[SUPPLIED INFORMATION Boundary: Start]
(** C8. [Fernet.__init__] raises exactly when the key does not
    base64url-decode to exactly 32 bytes, and what it raises is a
    [ValueError] ([binascii.Error], its subclass, when the decoding itself
    fails); on success the signing key is bytes 0..15 and the encryption key
    bytes 16..31 of the decoded key.  A key of 31 bytes is rejected. *)
Theorem Fernet_init_spec {P : Provider} (key : bytes) :
  ((exists e, Fernet_init key = Raise e) <->
   ~ exists k, b64decode key = Some k /\ length k = 32%nat) /\
  (forall e, Fernet_init key = Raise e -> isinstance e ValueError = true) /\
  (forall self, Fernet_init key = Ok self ->
     exists k, b64decode key = Some k /\ length k = 32%nat /\
       _signing_key self = firstn 16 k /\
       _encryption_key self = skipn 16 k /\
       k = _signing_key self ++ _encryption_key self /\
       length (_signing_key self) = 16%nat /\
       length (_encryption_key self) = 16%nat) /\
  (forall k, b64decode key = Some k -> length k = 31%nat ->
     Fernet_init key = Raise ValueError).
Proof.
  split; [|split; [|split]].
  - unfold Fernet_init, urlsafe_b64decode.
    destruct (b64decode key) as [k|] eqn:Hd; cbn [bind].
    + destruct (Nat.eqb_spec (length k) 32) as [Hl|Hl]; cbn [negb].
      * split; [intros [e He]; discriminate|].
        intros Hn. exfalso. apply Hn. eauto.
      * split; [|eauto]. intros _ (k' & [= <-] & Hk). contradiction.
    + split; [|eauto]. intros _ (k' & Hk & _). discriminate.
  - unfold Fernet_init, urlsafe_b64decode.
    destruct (b64decode key) as [k|]; cbn [bind].
    + destruct (negb _); [|discriminate]. intros e [= <-]. reflexivity.
    + intros e [= <-]. reflexivity.
  - intros self Hi.
    pose proof (Fernet_init_engine_ok _ _ Hi) as [Hs He].
    apply Fernet_init_Ok in Hi as (k & Hd & Hl & Hsk & Hek).
    exists k. rewrite Hsk, Hek in *. rewrite firstn_skipn. auto 10.
  - intros k Hd Hl. unfold Fernet_init, urlsafe_b64decode.
    rewrite Hd. cbn [bind]. rewrite Hl. reflexivity.
Qed.

Example Fernet_init_31_bytes :
  Fernet_init (ref_b64encode (firstn 31 ref_master_key)) = Raise ValueError.
Proof. vm_compute. reflexivity. Qed.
[SUPPLIED INFORMATION Boundary: End]
• AIM OF THE TASK: Repeat only the lines above, from the first line of the entries through the line that contains "fails); on success", including both ends.

• ANSWER TO THE EXERCISE:
(** C8. [Fernet.__init__] raises exactly when the key does not
    base64url-decode to exactly 32 bytes, and what it raises is a
    [ValueError] ([binascii.Error], its subclass, when the decoding itself
    fails); on success the signing key is bytes 0..15 and the encryption key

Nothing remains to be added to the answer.